Though the believer must still pray for the kingdom to come and for God’s will to be done in his or her life, they know they will one day attain true perfection for they have been washed in the blood of the lamb. The hope of being perfectly like Jesus tomorrow propels the Christian to purity today. The apostle John writes, “We know that when he appears we shall be like him, because we shall see him as he is. And everyone who thus hopes in him purifies himself as he is pure (1 John 3:2-3).” Those who have been washed in the blood of the lamb publicly follow God attending church, praying, and serving their brothers and sisters in Christ. But they do more. They welcome correction and confess sin. Instead of rationalizing their greed, lust, or anger, they confess those faults to God; they pray for deliverance, and welcome accountability and change.

The British pastor and friend of Billy Graham, John Stott, helpfully summed up the concept of the pure in heart writing,

The pure in heart are those whose life, public and private, is transparent before God and others. Their very heart – including their thoughts and motives – is pure, unmixed with anything devious, underhanded, or sordid. Hypocrisy and deceit are repugnant to them; they are without deceit.
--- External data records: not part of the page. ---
(** C7: after any history of the pool's operations, a request that gets a worker
    gets an idle one, which becomes busy, and no other changes; the reaper runs
    only when no worker was idle with requests left of its quota, and the
    request is refused only when there is still none after it, whatever stale
    entries the idle queue has gathered. *)
Theorem pool_claim_finds_available c ops mode ls os :
  let p := pool_run ops (pool_new c) in
  let none_available q := ∀ w, w ∈ workers q → available w = false in
  ∃ q, (q = p ∨ none_available p ∧ q = claim_reap mode ls os (dispatch p).2) ∧
    match claim_worker mode ls os p with
    | (Some idx, p') => ∃ w, workers q !! idx = Some w ∧ state w = Idle ∧
        workers p' = <[idx := mark_busy w]> (workers q)
    | (None, p') => workers p' = workers q ∧ none_available p ∧ none_available q
    end.
Proof.
  intros p na. assert (Hp : pool_inv p) by by apply pool_run_inv, pool_empty_inv.
  pose proof (dispatch_spec p Hp) as Hd. pose proof (dispatch_inv p Hp) as Hi.
  unfold claim_worker. destruct (dispatch p) as [[idx|] p'].
  - exists p. auto.
  - destruct Hd as [Hw Hna]. exists (claim_reap mode ls os p'). split; [by right|].
    pose proof (dispatch_spec _ (claim_reap_inv mode ls os _ Hi)) as Hd.
    destruct (dispatch (claim_reap _ _ _ _)) as [[idx|] p'']; naive_solver.
Qed.

(** C6: a worker given to a request is not given to another one before it is
    returned, is replaced after its death, or the pool is shut down: whatever
    the pool does in between, no claim yields it. *)
Theorem pool_claim_exclusive c before ops mode ls os idx mode' ls' os' :
  let p := pool_run before (pool_new c) in
  (claim_worker mode ls os p).1 = Some idx →
  forallb (λ op, negb (releases idx op)) (OpClaim mode' ls' os' :: ops) = true →
  (claim_worker mode' ls' os' (pool_run ops (claim_worker mode ls os p).2)).1 ≠ Some idx.
Proof.
  intros p Hd [Hc Hops]%andb_true_iff. apply claim_worker_held; [by apply negb_true_iff|].
  assert (Hh : held idx (claim_worker mode ls os p).2).
  { revert Hd. unfold claim_worker.
    destruct (dispatch p) as [[i|] p'] eqn:Ed; [|apply dispatch_takes].
    intros Hi. pose proof (dispatch_takes idx p) as Ht. rewrite Ed in Ht. auto. }
  clearbody p. generalize dependent (claim_worker mode ls os p).2. clear Hd.
  induction ops as [|op ops IH]; intros q Hq; simpl in *; [done|].
  apply andb_true_iff in Hops as [Hop Hops]. apply IH; [done|].
  apply pool_apply_held; [by apply negb_true_iff|done].
Qed.

(** *** The reaper *)

(** A loop of respawns in place that all succeed. *)
Lemma spawn_each_replace spawn (mk : nat → Z * Z * Z → WorkerPool → Worker) ids os p :
  (∀ i o p, ∃ eff, spawn i (Ok o) p = (Ok tt, eff, (replace_worker i (mk i o p) p).2)) →
  (∀ i o p, available (mk i o p) = true) →
  Forall (λ i, is_Some (workers p !! i)) ids →
  (length ids ≤ length os)%nat →
  ∃ eff p', spawn_each spawn ids (Ok <$> os) p = (Ok tt, eff, p') ∧
    length (workers p') = length (workers p) ∧
    idle_queue p' = idle_queue p ++ ids ∧
    ∀ i w, workers p !! i = Some w →
      ∃ w', workers p' !! i = Some w' ∧ (i ∉ ids ∧ w' = w ∨ i ∈ ids ∧ available w' = true).
Proof.
  intros Hsp Hmk. revert os p; induction ids as [|j ids IH]; intros os p Hv Hl.
  { exists [], p. split_and!; [by destruct os|done|by rewrite app_nil_r|]. intros i w ->. exists w. set_solver. }
  destruct os as [|o os]; simpl in Hl; [lia|]. rewrite fmap_cons; cbn [spawn_each].
  inversion Hv as [|?? [old Hj] Hv']; subst.
  destruct (Hsp j o p) as [eff ->]. set (p1 := (replace_worker j (mk j o p) p).2).
  assert (workers p1 = <[j := mk j o p]> (workers p)) as Hw1
    by (unfold p1, replace_worker; by rewrite Hj).
  assert (idle_queue p1 = idle_queue p ++ [j]) as Hq1
    by (unfold p1, replace_worker; by rewrite Hj).
  destruct (IH os p1) as (eff' & p' & -> & Hlen & Hq & Hlk); [|lia|].
  { rewrite Hw1. eapply Forall_impl; [done|]. intros i [w Hi]. apply lookup_lt_is_Some.
    rewrite length_insert. by eapply lookup_lt_Some. }
  eexists _, p'. split_and!; [done|by rewrite Hlen, Hw1, length_insert|
    by rewrite Hq, Hq1, <- app_assoc|].
  intros i w Hi. destruct (decide (i = j)) as [->|Hn].
  - destruct (Hlk j (mk j o p)) as (w' & ? & H).
    { rewrite Hw1. apply list_lookup_insert_eq. by eapply lookup_lt_Some. }
    exists w'. split; [done|]. right. split; [set_solver|]. destruct H as [[_ ->]|[_ ?]]; auto.
  - destruct (Hlk i w) as (w' & ? & H); [by rewrite Hw1, list_lookup_insert_ne|].
    exists w'. split; [done|]. set_solver.
Qed.

Lemma reap_replaces spawn mk ls os p :
  (∀ i o p, ∃ eff, spawn i (Ok o) p = (Ok tt, eff, (replace_worker i (mk i o p) p).2)) →
  (∀ i o p, available (mk i o p) = true) →
  length ls = length (workers p) → (length ls ≤ length os)%nat →
  ∃ eff p', reap spawn ls (Ok <$> os) p = (Ok tt, eff, p') ∧
    length (workers p') = length (workers p) ∧
    ∀ i w, workers p !! i = Some w →
      if decide (ls !! i = Some StillAlive) then workers p' !! i = Some w
      else i ∈ idle_queue p' ∧ ∃ w', workers p' !! i = Some w' ∧ available w' = true.
Proof.
  intros Hsp Hmk Hl Ho. unfold reap.
  pose proof (reap_scan_workers 0 ls (workers p)) as Hws.
  pose proof (reap_scan_dead 0 ls (workers p)) as Hd.
  pose proof (reap_scan_lengths 0 ls (workers p)) as [Hdl Hwl].
  destruct (reap_scan 0 ls (workers p)) as [dead ws]; simpl in *.
  destruct (spawn_each_replace spawn mk dead os
    {| config := config p; workers := ws; idle_queue := idle_queue p |})
    as (eff & p' & -> & Hlen & Hq & Hlk); [done..| |lia|]; simpl in *.
  { apply Forall_forall. intros i (k & l & -> & [w Hk] & _)%Hd. rewrite Hws, Hk. by eexists. }
  exists eff, p'. split_and!; [done|congruence|]. intros i w Hi.
  destruct (Hlk i (scanned ls i w)) as (w' & Hw' & Hc); [by rewrite Hws, Hi|].
  destruct (lookup_lt_is_Some_2 ls i) as [l Hll]; [rewrite Hl; by eapply lookup_lt_Some|].
  assert (i ∈ dead ↔ l ≠ StillAlive) as Hdi.
  { rewrite Hd. split; [by intros (k & l' & -> & _ & ? & ?); simplify_eq/=|].
    intros ?. exists i, l. by rewrite Hi. }
  unfold scanned in Hc. rewrite Hll in *. case_decide as Hdec.
  - simplify_eq. destruct Hc as [[_ ->]|[? _]]; [|naive_solver].
    by destruct (is_alive_cases StillAlive w) as [[Hal _]|(? & _ & ?)]; [rewrite Hal in Hw'|].
  - rewrite Hq. destruct Hc as [[? _]|[? ?]]; [naive_solver|]. set_solver.
Qed.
Unlike the Pharisees and scribes who did great deeds to earn the applause of their neighbors while inwardly running amuck with covetousness, lust, and pride, the pure in heart are sincerely pure both without and within. As they sit in their easy chair or mindlessly stare at the shower wall as the water runs through their hair, their mind does not tolerate ungodly humor, provocative daydreams, or small amounts of deception. As theologian D.A. Carson noted even in neutral, the people of God pursue purity. Jesus produces purity.

And purity leads to unhindered access to God. Though men such as Moses and Peter have caught glimpses of God’s glory, no human being has fully encountered the glory of God on earth. God told Moses in Exodus 33:20, “you cannot see my face, for man shall not see me and live.” The apostle John describes Jesus as the full manifestation of God’s Truth and Grace. Still those who beheld Jesus did not see the full glory of God. When Jesus did pull back the curtain in Matthew 17:2, the gospel writer said Jesus’s “face shone like the sun and his clothes become white as light.” No one has seen God, but the pure will see him soon. Those who are washed in the Jesus’s blood and who have pure hearts will behold that which Moses could not behold, the glory of God. When the soul feels tempted to sin, we do not simply gamble human relationships or earthly gains. We risk the most exclusive ticket in the universe which grants accesses to the presence of God.

As we cling to that ticket, we experience God daily through the Scriptures and prayer. We also get glimpse of Jesus when we watch our church sung of our savior on Sunday mornings and when our sister in Christ extends mercy to her mother-in-law. Those who obediently follow God regularly see him as they live out their faith eagerly looking forward to the day with then will see God in all his glory.

Final Thoughts

To discover God, the soul must not look within but without to the Scriptures. Their as it encounters Jesus, it will find the pathway to heaven. In the text of the Bible, the heart will find the blood of Christ which cleanses the heart making all things pure, securing our accesses to heaven. As Jesus said, “Blessed are the pure in heart for they shall see God.”